Convergence analysis of kernel learning FBSDE filter
Yunzheng Lyu, Feng Bao
TL;DR
This work addresses nonlinear filtering by analyzing a kernel learning forward–backward SDE (FBSDE) filter that propagates prior state densities via a forward SDE and learns posterior densities through kernel density estimation (KDE). The authors establish a rigorous convergence framework across four components: KDE kernel learning, fixed-point backward iteration, Bayesian posterior updates, and the numerical discretization of the FBSDE system. They prove local convergence rates, including KDE $n^{-4/(4+d_x)}$ for Gaussian kernels and RMSE bounds $O(L^{-2/(4+d_x)})$ for kernel learning, and derive conditions for global convergence with a probability/likelihood ratio criterion. The results justify the empirical performance of the meshfree FBSDE filter in high dimensions, clarifying how convergence depends on bandwidth, iteration depth, sample size, and time discretization, with explicit uniform convergence guarantees under stated assumptions.
Abstract
Kernel learning forward backward SDE filter is an iterative and adaptive meshfree approach to solve the nonlinear filtering problem.
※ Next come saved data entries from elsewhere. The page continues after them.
(** C1, as amended. When [createAPNG] gets as far as its chunk list, the
    list is the signature, the copied chunks of the first image, the
    animation-control chunk, the chunks of the frame loop and the end
    marker. Neither the animation-control chunk nor the end marker carries
    a sequence number; the chunks of the frame loop carry exactly
    [0 .. N-1] in emission order, where [N] is the number of frames (one
    frame-control chunk each) plus the number of [IDAT] chunks of the
    frames after the first (one frame-data chunk each), as long as [N]
    fits the 32-bit field. The animation-control chunk adds nothing to
    [N]. Over the whole list the sequence numbers are those of the copied
    chunks followed by [0 .. N-1]: exactly [0 .. N-1] when no copied chunk
    is a frame-control or frame-data chunk, as for every well-formed still
    image; a first image that is animated already keeps the numbers of the
    frame-control chunks ahead of its first [IDAT], and these come first
    (see [copied_sequence_number_comes_first]). *)
Theorem sequence_numbers_consecutive (images : list Uint8Array) (delay : Z)
  (chunks : list Uint8Array) :
  createAPNG_chunks images delay = Ok chunks ->
  len images + Z.of_nat (list_sum (map idat_count (tl images))) <= 2 ^ 32 ->
  exists (firstImage : Uint8Array) (firstImageChunks : list PNGChunk)
         (copied frames : list Uint8Array) (actl iend : Uint8Array),
    chunks = PNG_SIGNATURE :: copied ++ [actl] ++ frames ++ [iend]
    /\ nth_error images 0 = Some firstImage
    /\ extractAllChunks firstImage = Ok firstImageChunks
    /\ copy_before_IDAT firstImageChunks [] = Ok copied
    /\ createActlChunk (len images) = Ok actl
    /\ sequence_number_of actl = None
    /\ createChunk (str "IEND") (new_Uint8Array 0) = Ok iend
    /\ sequence_number_of iend = None
    /\ sequence_numbers frames
       = consecutive (List.length images
                      + list_sum (map idat_count (tl images)))
    /\ count_tag "fcTL" frames = List.length images
    /\ count_tag "fdAT" frames = list_sum (map idat_count (tl images))
    /\ sequence_numbers chunks
       = sequence_numbers copied
           ++ consecutive (List.length images
                           + list_sum (map idat_count (tl images)))
    /\ (count_tag "fcTL" copied = 0%nat -> count_tag "fdAT" copied = 0%nat ->
        sequence_numbers chunks
        = consecutive (List.length images
                       + list_sum (map idat_count (tl images))))
    /\ (well_formed_png firstImage ->
        sequence_numbers chunks
        = consecutive (List.length images
                       + list_sum (map idat_count (tl images)))).
Proof.
  intros H Hbound. rewrite createAPNG_chunks_records in H.
  destruct (nth_error images 0) as [firstImage|] eqn:Hfirst; [|discriminate].
  cbn [defined bind] in H.
  destruct (extractAllChunks firstImage) as [cs|e] eqn:E; [|discriminate].
  cbn [bind] in H.
  destruct (find (is_type "IHDR") cs) as [ihdr|]; [|discriminate].
  destruct (getUint32 (data ihdr) 0) as [width|e]; [|discriminate].
  cbn [bind] in H.
  destruct (getUint32 (data ihdr) 4) as [height|e]; [|discriminate].
  cbn [bind] in H.
  destruct (frame_records width height delay 0 0 images) as [[frecs next]|e]
    eqn:Hfr; [|discriminate].
  cbn [bind fst] in H.
  match type of H with
  | Ok ?l = _ => assert (Hchunks : chunks = l) by congruence
  end.
  clear H. subst chunks.
  destruct (frame_records_sequence _ _ _ _ _ _ _ _ Hfr)
    as [Hnext [Hfc [Hfd Hseq]]].
  rewrite fdat_count_0 in Hnext, Hfd, Hseq.
  assert (Hframes : sequence_numbers (map wire frecs)
                    = consecutive (List.length images
                                   + list_sum (map idat_count (tl images)))).
  { rewrite consecutive_counting. apply Hseq; [lia|].
    rewrite Hnext. unfold len in *. lia. }
  assert (Hactl : sequence_number_of (wire (actl_record (len images))) = None)
    by (apply sequence_number_of_other;
        [now apply literal_ascii_tag | reflexivity]).
  assert (Hiend : sequence_number_of (wire iend_record) = None)
    by reflexivity.
  assert (Hsig : sequence_number_of PNG_SIGNATURE = None)
    by (vm_compute; reflexivity).
  assert (Hwhole : sequence_numbers
                     (PNG_SIGNATURE
                        :: map wire (before_IDAT cs
                                       ++ [actl_record (len images)]
                                       ++ frecs ++ [iend_record]))
                   = sequence_numbers (map wire (before_IDAT cs))
                       ++ consecutive
                            (List.length images
                             + list_sum (map idat_count (tl images)))).
  { cbn [sequence_numbers]. rewrite Hsig.
    rewrite !map_app, !sequence_numbers_app. cbn [map sequence_numbers].
    rewrite Hactl, Hiend, Hframes. cbn [app]. now rewrite app_nil_r. }
  exists firstImage, cs, (map wire (before_IDAT cs)), (map wire frecs),
    (wire (actl_record (len images))), (wire iend_record).
  split; [f_equal; rewrite map_app; cbn [map app]; now rewrite map_app|].
  split; [reflexivity|].
  split; [exact E|]. split; [apply copy_before_IDAT_bytes|].
  split; [apply createActlChunk_bytes|].
  split; [exact Hactl|].
  split; [apply createChunk_bytes|]. split; [exact Hiend|].
  split; [exact Hframes|]. split; [exact Hfc|]. split; [exact Hfd|].
  split; [exact Hwhole|]. split.
  - intros H1 H2. rewrite Hwhole.
    now rewrite (sequence_numbers_none _ H1 H2).
  - intros Hwf. rewrite Hwhole.
    now rewrite (sequence_numbers_still firstImage cs Hwf E).
Qed.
It builds from forward backward SDE for Fokker-Planker equation, which defines evolving density for the state variable, and employs KDE to approximate density. This algorithm has shown more superior performance than mainstream particle filter method, in both convergence speed and efficiency of solving high dimension problems. However, this method has only been shown to converge empirically. In this paper, we present a rigorous analysis to demonstrate its local and global convergence, and provide theoretical support for its empirical results.